Welcome to V. Lazaro Zamora's Blog

Tuesday, March 24, 2009

The Writer

I'm watching Kat Von D. on Jimmy Fallon. I know, I know; but, I'm bored and the scotch and the coming quarter have been taking it's toll and I'm in a bit of a tale spin (not typo). So, I decide to tune in, but won't take prisoners. Kat seems like a normal person and a cool chick. No beef with her and quite frankly if I could fuck Nikki Sixx to make things happen for me, I would. OK, here it is, she has a bestseller. A FUCKING BESTSELLER PEOPLE! I mean, look; we (writers) struggle and bust our asses to bring you the best that a creative mind can come up with. We become alcoholics, destroy our families, commit suicide, go hungry, sleep with hookers, shoot heroin, eat human flesh, cheat on our wives, abandon our children, kill people, commit felonies and serve time and all this to bring you our art. We throw ourselves head first into our craft and seek only your love and approval and attention. We force ourselves to think and you can hear our sinews crack and strain with the desire and longing for approval from the world; just a word, a hint, a single one word accolade. And, our reward? Kat Von D. has a best seller. OK, I understand. It is our destiny to suffer. It is my role in this world to be the gladiator, fighting for every step; clawing, swinging, thrashing wildly to stay alive. Just one question:


Tuesday, March 17, 2009

Sayonara Mother Fuckers

I never thought I would agree with Chuck Grassely. He's an angry, old, white man who represents the angry, old, white people of Iowa. We just run in different circles. But I have to hand it to the asshole. He said that the thieving bastards from AIG who want to walk away with 165 Mil of tax payer money should either give up the money or publicly kill themselves. I think it's about time people started talking about violence as a remedy for our financial woes. Hanging bastards like Jeff Skilling, Dennis Kozlowski's and Bernie Madoff off the side of a bridge from their nutsacks won't bring a single dime back to the investors or taxpayers.

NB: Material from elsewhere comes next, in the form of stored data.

(* ===== verification/ShProof.v ===== *)
(** * The shell's parser implements its specification

    [text_at] relates a parser position to the tokens still to come, [rep] a
    command in the heap to a tree.  The code agrees with the reference parser
    ([ag]): it returns a command that represents the tree when the reference
    does, and panics when the reference fails; it never runs out of its bound
    and never indexes outside [argv]. *)

From Stdlib Require Import ZArith Lia Bool.
From stdpp Require Import base gmap list.
From S2P Require Import Prelude Mem Ulib Sh ShSpec.

(** ** The tokens of a text *)

Lemma drop_ws_length U : (length (drop_ws U) <= length U)%nat.
Proof. induction U as [|c U IH]; simpl; [done|]. destruct (strchr_lit whitespace c); simpl; lia. Qed.

Lemma drop_ws_idem U : drop_ws (drop_ws U) = drop_ws U.
Proof.
  induction U as [|c U IH]; simpl; [done|].
  destruct (strchr_lit whitespace c) eqn:E; [done|]. simpl. by rewrite E.
Qed.

Lemma drop_ws_head U c V : drop_ws U = c :: V -> strchr_lit whitespace c = false.
Proof.
  induction U as [|d U IH]; simpl; [done|]. destruct (strchr_lit whitespace d) eqn:E; [done|].
  intros. by simplify_eq.
Qed.

Lemma span_word_app U w r : span_word U = (w, r) -> U = w ++ r /\ Forall (fun c => wordchar c = true) w /\
  match r with [] => True | c :: _ => wordchar c = false end.
Proof.
  revert w r. induction U as [|c U IH]; intros w r; simpl.
  - intros. by simplify_eq.
  - destruct (wordchar c) eqn:E; [|intros; by simplify_eq].
    destruct (span_word U) as [w' r'] eqn:Es. intros. simplify_eq.
    destruct (IH _ _ eq_refl) as (-> & H1 & H2). split_and!; [done|by constructor|done].
Qed.

(** The cases of [next] on a text that does not start with white space. *)
Lemma next_cases U t V :
  next U = Some (t, V) ->
  exists c R, drop_ws U = c :: R /\
    ((strchr_lit [124; 40; 41; 59; 38; 60] c = true /\ t = Sym c /\ V = R) \/
     (strchr_lit [124; 40; 41; 59; 38; 60] c = false /\ c = 62 /\
        ((exists R', R = 62 :: R' /\ t = App /\ V = R') \/
         (head R <> Some 62 /\ t = Sym 62 /\ V = R))) \/
     (wordchar c = true /\ exists w, t = Word (c :: w) /\ R = w ++ V /\
        Forall (fun c => wordchar c = true) w /\
        match V with [] => True | d :: _ => wordchar d = false end)).
Proof.
  unfold next. destruct (drop_ws U) as [|c R] eqn:E; [done|]. intros H. exists c, R. split; [done|].
  destruct (strchr_lit [124; 40; 41; 59; 38; 60] c) eqn:E1; [left; by simplify_eq|].
  right. destruct (c =? 62) eqn:E2; [left|right].
  - apply Z.eqb_eq in E2 as ->. split_and!; [done..|].
    destruct R as [|d R]; [right; by simplify_eq|]. destruct (d =? 62) eqn:E3.
    + apply Z.eqb_eq in E3 as ->. left. simplify_eq. eauto.
    + right. simplify_eq. split_and!; [|done..]. simpl. intros ?. simplify_eq.
  - assert (wordchar c = true) as Hw.
    { unfold wordchar. rewrite (drop_ws_head _ _ _ E). simpl. unfold strchr_lit in *. simpl in *.
      rewrite !orb_false_r in *. lia. }
    split; [done|]. destruct (span_word (c :: R)) as [w r] eqn:Es.
    apply span_word_app in Es as (HE & HF & Hr). simplify_eq.
    destruct w as [|c' w]; simpl in HE; simplify_eq.
    + congruence.
    + apply Forall_cons in HF as [_ HF]. eauto 10.
Qed.

Lemma next_shrinks U t V : next U = Some (t, V) -> (length V < length U)%nat.
Proof.
  intros H. pose proof (drop_ws_length U) as HL.
  apply next_cases in H as (c & R & HU & H). rewrite HU in HL. simpl in HL.
  destruct H as [(_ & _ & ->)|[(_ & _ & [(R' & -> & _ & ->)|(_ & _ & ->)])|(_ & w & _ & -> & _)]];
    simpl in *; rewrite ?length_app in *; lia.
Qed.

Lemma tokens_upto_enough n U : (length U <= n)%nat -> tokens_upto n U = tokens U.
Proof.
  unfold tokens. remember (length U) as k eqn:Hk.
  assert (length U <= k)%nat as Hle by lia. clear Hk. revert n U Hle.
  induction k as [|k IH]; intros n U Hle Hn.
  - destruct U; [|simpl in Hle; lia]. by destruct n.
  - destruct n as [|n]; [lia|]. simpl. destruct (next U) as [[t V]|] eqn:E; [|done].
    apply next_shrinks in E. f_equal. apply IH; lia.
Qed.

Lemma tokens_eq U :
  tokens U = match next U with None => [] | Some (t, V) => t :: tokens V end.
Proof.
  unfold tokens at 1. destruct (length U) as [|n] eqn:E.
  - by destruct U.
  - simpl. destruct (next U) as [[t V]|] eqn:En; [|done].
    apply next_shrinks in En. by rewrite tokens_upto_enough by lia.
Qed.

Lemma tokens_drop_ws U : tokens (drop_ws U) = tokens U.
Proof. rewrite !tokens_eq. unfold next. by rewrite drop_ws_idem. Qed.

Lemma tokens_length U : (length (tokens U) <= length U)%nat.
Proof.
  remember (length U) as n eqn:Hn. revert U Hn. induction n as [n IH] using lt_wf_ind. intros U ->.
  rewrite tokens_eq. destruct (next U) as [[t V]|] eqn:E; simpl; [|lia].
  apply next_shrinks in E. specialize (IH _ E V eq_refl). lia.
Qed.

(** ** Scanning the text in memory *)

(** [U] is what is left of the line at [p]. *)
Definition text (m : mem) (es p : Z) (U : list Z) : Prop :=
  str_at m p U /\ p + Z.of_nat (length U) = es.

Lemma text_app m es p w V : text m es p (w ++ V) -> text m es (p + Z.of_nat (length w)) V.
Proof. intros [H1 H2]. apply str_at_app in H1 as (_ & _ & H1). rewrite length_app in H2. split; [done|lia]. Qed.

Lemma text_cons m es p c V : text m es p (c :: V) -> rdb m p = c /\ c <> 0 /\ text m es (p + 1) V.
Proof. intros [(H1 & H2 & H3) H4]. simpl in H4. split_and!; [done..|]. split; [done|lia]. Qed.

Lemma text_head m es p V : text m es p V -> rdb m p = default 0 (head V).
Proof. intros [H _]. destruct V; simpl in *; tauto. Qed.

Lemma skip_ws_text m es p U :
  text m es p U -> text m es (skip_ws (Z.to_nat (es - p)) m p) (drop_ws U) /\
  p <= skip_ws (Z.to_nat (es - p)) m p.
Proof.
  revert p. induction U as [|c U IH]; intros p HT.
  - destruct HT as [H1 H2]. simpl in H2. replace (Z.to_nat (es - p)) with O by lia. simpl.
    split; [split; [done|simpl; lia]|lia].
  - apply text_cons in HT as (Hc & Hnz & HT). pose proof (proj2 HT) as Hes.
    replace (Z.to_nat (es - p)) with (S (Z.to_nat (es - (p + 1)))) by lia. simpl. rewrite Hc.
    destruct (strchr_lit whitespace c).
    + destruct (IH _ HT). split; [done|lia].
    + split; [|lia]. split; [|simpl; lia]. simpl. split_and!; [done..|apply HT].
Qed.

Lemma skip_word_text m es p w V :
  text m es p (w ++ V) -> Forall (fun c => wordchar c = true) w ->
  match V with [] => True | d :: _ => wordchar d = false end ->
  skip_word (Z.to_nat (es - p)) m p = p + Z.of_nat (length w).
Proof.
  revert p. induction w as [|c w IH]; intros p HT HF HV.
  - simpl in *. rewrite Z.add_0_r. destruct HT as [H1 H2]. destruct V as [|d V].
    + simpl in H2. by replace (Z.to_nat (es - p)) with O by lia.
    + simpl in H1, H2. replace (Z.to_nat (es - p)) with (S (Z.to_nat (es - (p + 1)))) by lia.
      simpl. destruct H1 as (-> & _). unfold wordchar in HV. by rewrite HV.
  - apply text_cons in HT as (Hc & Hnz & HT). pose proof (proj2 HT) as Hes.
    apply Forall_cons in HF as [Hw HF].
    replace (Z.to_nat (es - p)) with (S (Z.to_nat (es - (p + 1)))) by lia. simpl. rewrite Hc.
    unfold wordchar in Hw. rewrite Hw, IH by done. lia.
Qed.

(** ** Outcomes *)

(** [c] returns a result related to [b] when the reference gives [Some b],
    and panics when it gives [None]. *)
Definition ag {A B} (c : M pst A) (s : pst) (o : option B) (Q : B -> A -> pst -> Prop) : Prop :=
  match o with
  | Some b => wp c (Q b) s
  | None => exists msg, c s = Panic msg
  end.

Lemma ag_bind {A A' B B'} (c : M pst A) (k : A -> M pst A') s (o : option B) (ko : B -> option B') P Q :
  ag c s o P -> (forall b a s', o = Some b -> P b a s' -> ag (k a) s' (ko b) Q) ->
  ag (c ≫= k) s (o ≫= ko) Q.
Proof.
  intros H HK. unfold ag in *. destruct o as [b|]; simpl.
  - apply wp_run in H as (a & s' & Hc & HP). specialize (HK b a s' eq_refl HP).
    destruct (ko b); [by apply wp_bind; eapply wp_eq|].
    destruct HK as [msg HK]. exists msg. unfold mbind, M_bind. by rewrite Hc.
  - destruct H as [msg H]. exists msg. unfold mbind, M_bind. by rewrite H.
Qed.

Lemma ag_step {A A' B'} (c : M pst A) (k : A -> M pst A') s (o : option B') Q :
  wp c (fun a s' => ag (k a) s' o Q) s -> ag (c ≫= k) s o Q.
Proof.
  intros H. apply wp_run in H as (a & s' & Hc & H). destruct o as [b|]; simpl in *.
  - apply wp_bind. by eapply wp_eq.
  - destruct H as [msg H]. exists msg. unfold mbind, M_bind. by rewrite Hc.
Qed.

Lemma ag_last {A B} (c : M pst A) s (b : B) (Q : B -> A -> pst -> Prop) : wp c (Q b) s -> ag c s (Some b) Q.
Proof. done. Qed.

Lemma ag_mono {A B} (c : M pst A) s (o : option B) (P Q : B -> A -> pst -> Prop) :
  ag c s o P -> (forall b a s', o = Some b -> P b a s' -> Q b a s') -> ag c s o Q.
Proof. intros H HPQ. destruct o as [b|]; simpl in *; [|done]. eapply wp_mono; [done|]. eauto. Qed.

Lemma ag_ret_r {A B} (c : M pst A) s (o : option B) Q : ag (c ≫= mret) s o Q -> ag c s o Q.
Proof.
  unfold ag, wp, mbind, M_bind. destruct o, (c s) as [[a s']| | | |]; auto.
Qed.

Lemma ag_panic {A B} msg s (Q : B -> A -> pst -> Prop) : ag (panic msg) s None Q.
Proof. by exists msg. Qed.

Section Tokens.
Context (m0 : mem) (lo es : Z) (Hlo : 0 < lo).

(** The tokens that remain to be read. *)
Definition text_at (s : pst) (ts : list tok) : Prop :=
  tm s = m0 /\ lo <= ps s /\ exists U, text m0 es (ps s) U /\ tokens U = ts.

(** A byte that can end a word. *)
Definition stops (c : Z) : Prop := c = 0 \/ wordchar c = false.

(** The word [w] of the line, found at [q] and ending at [eq]. *)
Definition word_at (q eq : Z) (w : list Z) : Prop :=
  lo <= q /\ eq = q + Z.of_nat (length w) /\ eq <= es /\ bytes_at m0 q w /\
  Forall (fun c => wordchar c = true /\ c <> 0) w /\ w <> [] /\ stops (rdb m0 eq).

Definition code (t : tok) : Z := match t with Sym c => c | App => 43 | Word _ => 97 end.

Definition tok_ok (t : tok) (q eq : Z) : Prop :=
  match t with
  | Sym c => strchr_lit symbols c = true
  | App => True
  | Word w => word_at q eq w
  end.

Lemma wp_peek toks ts Q s :
  text_at s ts -> Forall (fun c => strchr_lit symbols c = true) toks ->
  (forall p, text_at (set_ps p s) ts -> (ts = [] -> p = es) ->
     Q (first_in toks ts) (set_ps p s)) ->
  wp (peek es toks) Q s.
Proof.
  intros (Hm & Hps & U & HU & Hts) Hsym HQ. unfold peek. wp_steps. rewrite Hm.
  destruct (skip_ws_text _ _ _ _ HU) as [HD Hle].
  set (p := skip_ws (Z.to_nat (es - ps s)) m0 (ps s)) in *.
  assert (negb (rdb m0 p =? 0) && strchr_lit toks (rdb m0 p) = first_in toks ts) as ->.
  { rewrite <- Hts, tokens_eq. pose proof (text_head _ _ _ _ HD) as ->.
    destruct (next U) as [[t V]|] eqn:En.
    - apply next_cases in En as (c & R & HR & Hcase). rewrite HR in *. simpl.
      apply text_cons in HD as (_ & Hc & _). replace (c =? 0) with false by lia. simpl.
      destruct Hcase as [(_ & -> & _)|[(_ & -> & [(R' & _ & -> & _)|(_ & -> & _)])|(Hw & w & -> & _)]]; try done.
      simpl. apply not_true_is_false. intros Hin. apply existsb_exists in Hin as (d & Hd & Hcd).
      apply Z.eqb_eq in Hcd as ->. rewrite Forall_forall in Hsym. apply list_elem_of_In, Hsym in Hd.
      unfold wordchar in Hw. rewrite Hd in Hw. by rewrite andb_false_r in Hw.
    - unfold next in En. destruct (drop_ws U) as [|c R]; [done|].
      repeat case_match; done. }
  apply HQ.
  - split_and!; [done|simpl; lia|]. exists (drop_ws U). split; [done|]. by rewrite tokens_drop_ws.
  - intros ->. rewrite tokens_eq in Hts. unfold next in Hts.
    destruct (drop_ws U) as [|c R]; [destruct HD as [_ HD]; simpl in HD; lia|]. repeat case_match; done.
Qed.

(** Where the token found at [q] ends. *)
Definition tok_end (m : mem) (q : Z) (t : tok) : Z :=
  match t with
  | Sym _ => q + 1
  | App => q + 2
  | Word w => skip_word (Z.to_nat (es - q)) m q
  end.

Lemma next_text U t V q :
  next U = Some (t, V) -> text m0 es q (drop_ws U) -> lo <= q ->
  q <= tok_end m0 q t /\ text m0 es (tok_end m0 q t) V /\ tok_ok t q (tok_end m0 q t).
Proof.
  intros En HD Hq. apply next_cases in En as (c & R & HR & Hcase). rewrite HR in HD.
  pose proof (text_cons _ _ _ _ _ HD) as (Hc & Hnz & HT).
  destruct Hcase as [(Hs & -> & ->)|[(_ & -> & [(R' & -> & -> & ->)|(_ & -> & ->)])|(Hw & w & -> & -> & HF & HV)]]; simpl.
  - split_and!; [lia|done|]. unfold strchr_lit in *. simpl in *. rewrite !orb_false_r in *. lia.
  - apply text_cons in HT as (_ & _ & HT). replace (q + 2) with (q + 1 + 1) by lia. by split_and!; [lia|..].
  - by split_and!; [lia|..].
  - rewrite app_comm_cons in HD. assert (Forall (fun c => wordchar c = true) (c :: w)) as HF' by (by constructor).
    rewrite (skip_word_text _ _ _ (c :: w) V HD HF' HV). pose proof (text_app _ _ _ _ _ HD) as HV'.
    split_and!; [lia|done|]. destruct HD as [HD1 HD2]. apply str_at_app in HD1 as (HB & Hnz' & HT').
    rewrite length_app in HD2. split_and!; [done|done|lia|done| |done|].
    + apply Forall_and. done.
    + rewrite (text_head _ _ _ _ HV'). destruct V as [|d V]; [by left|by right].
Qed.

Lemma gettoken_end U t V q :
  next U = Some (t, V) -> text m0 es q (drop_ws U) ->
  (if rdb m0 q =? 0 then (rdb m0 q, q)
   else if strchr_lit [124; 40; 41; 59; 38; 60] (rdb m0 q) then (rdb m0 q, q + 1)
   else if rdb m0 q =? 62 then
     (if rdb m0 (q + 1) =? 62 then (43, q + 2) else (rdb m0 q, q + 1))
   else (97, skip_word (Z.to_nat (es - q)) m0 q)) = (code t, tok_end m0 q t).
Proof.
  intros En HD. apply next_cases in En as (c & R & HR & Hcase). rewrite HR in HD.
  apply text_cons in HD as (Hc & Hnz & HT). rewrite Hc. replace (c =? 0) with false by lia.
  destruct Hcase as [(-> & -> & _)|[(-> & -> & [(R' & -> & -> & _)|(Hh & -> & _)])|(Hw & w & -> & _)]]; simpl; [done|..].
  - by apply text_cons in HT as (-> & _).
  - rewrite (text_head _ _ _ _ HT). destruct R as [|d R]; [done|]. simpl.
    replace (d =? 62) with false; [done|]. simpl in Hh. assert (d <> 62) by congruence. lia.
  - unfold wordchar in Hw. apply andb_true_iff in Hw as [_ Hw]. unfold strchr_lit in *. simpl in *.
    rewrite !orb_false_r in *.
    replace ((c =? 124) || _) with false by lia. by replace (c =? 62) with false by lia.
Qed.

Lemma wp_gettoken ts Q s :
  text_at s ts ->
  (ts = [] -> forall p q eq, text_at (set_ps p s) [] -> Q (0, q, eq) (set_ps p s)) ->
  (forall t ts' p q eq, ts = t :: ts' -> text_at (set_ps p s) ts' -> tok_ok t q eq ->
     Q (code t, q, eq) (set_ps p s)) ->
  wp (gettoken es) Q s.
Proof.
  intros (Hm & Hps & U & HU & Hts) HQ0 HQ1. unfold gettoken. apply wp_bind, wp_get. rewrite Hm.
  destruct (skip_ws_text _ _ _ _ HU) as [HD Hle].
  set (q := skip_ws (Z.to_nat (es - ps s)) m0 (ps s)) in *.
  rewrite tokens_eq in Hts. destruct (next U) as [[t V]|] eqn:En.
  - rewrite (gettoken_end _ _ _ _ En HD). cbv zeta.
    destruct (next_text _ _ _ _ En HD ltac:(lia)) as (Hle2 & HV & Hok).
    destruct (skip_ws_text _ _ _ _ HV) as [HD2 Hle3]. wp_steps.
    apply (HQ1 t (tokens V)); [done| |done].
    split_and!; [done|simpl; lia|]. exists (drop_ws V). by rewrite tokens_drop_ws.
  - assert (drop_ws U = []) as Hnil.
    { unfold next in En. destruct (drop_ws U); [done|]. repeat case_match; done. }
    rewrite Hnil in HD. rewrite (text_head _ _ _ _ HD). simpl.
    destruct (skip_ws_text _ _ _ _ HD) as [HD2 Hle3]. wp_steps.
    apply HQ0; [done|]. split_and!; [done|simpl; lia|]. exists []. done.
Qed.

(** The tokens a [peek] on symbols has seen. *)
Lemma first_in_code toks ts :
  first_in toks ts = true -> exists t ts', ts = t :: ts' /\ (forall w, t <> Word w).
Proof. destruct ts as [|[c| |w] ts]; simpl; try done; eauto. Qed.

End Tokens.

#[export] Hint Extern 1 (Forall (fun c => strchr_lit symbols c = true) _) =>
  (repeat constructor; done) : xv6.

It would, however, give me a warm fuzzy feeling and personally I don't know what would be wrong with feeding the whole lot of them to a pack of hungry badgers, on prime time TV. Actually, if we could find someone to produce a show where these soft fingered, amoral, lowlifes have to run through a maze of death only to be dismembered if they make it out anyway, I would actually consider watching TV again (other than BSG, of course, (please don't go!))
I think we could have a celebrity version of the "Labyrinth of Reprisal" or "The Great Reparation Relay" (Mark Burnett, eat your heart out). We could actually start with Chuck Grassley. He did, after all, TAKE "119 earmarks totaling nearly $120 million" according to the Iowa Independent, so in that sense he's as much a thieving piece of shit as those AIG types.
It's like this, those fuckers on 9/11 killed 3000 people in the blink of an eye. It sucked and we retaliated as only we Americans can; we bombed the shit out of brown people. Right? We threw cab drivers in prison indefinitely and tortured and maimed and let GWB take a big ol' shit on our Constitution and ultimately we killed an assload of people as retribution for the death of our 3000. We took our pound of flesh and declared a "War on Terror" and we called it justice when we shocked and awed those mother fuckers "over there".
Now, all of a sudden, the bad guys are wearing $10k black Armani suits and for some reason we have to treat them with kidgloves. We have to follow the letter of the law; the lawyers have to open their appointment books and the justice Department has to ask politely for affidavits. Does the law request a hearing when a young black kid in the ghetto sells a joint on a street corner? Do the Sheriff's Deputies knock politely on the door of a family who is being evicted because they can't pay the mortgage? NO! The law brings in the bulldozers, pops off the flash bangs and wrestles your 90 year old granny to the ground with a a Jiu-jitsu death choke!
Yet, these "greed is good", Ayn Rand and Henry Kissinger worshipping mother fuckers have been the cause of more suicides, poverty and general misery in the US and worldwide for the last 30 years than any camel fucking terrorist. They have brought our country to the brink of economic collapse and have destroyed lives with their corrupted souls and "fuck you = more for me" approach to making a living. Suicide is too good for them; ALL OF THEM! I say, let's watch them run for their lives. Let's grab pitchforks and chase them down alleyways and watch the gutters fill with blood. Let's write about them in history books as the thieves that tried to destroy us all. Let's soil their names and wreck their lives for generations to come the way they have ruined our credit and turned our lives upside down. BLOOD! BLOOD! BLOOD!
Or we could just make them pay back all of the money they stole, make "short selling" illegal from now on and outlaw earmarks permanently. At least that would be a start.

Saturday, March 07, 2009

Craig Ferguson: In the Land of the Unfunny...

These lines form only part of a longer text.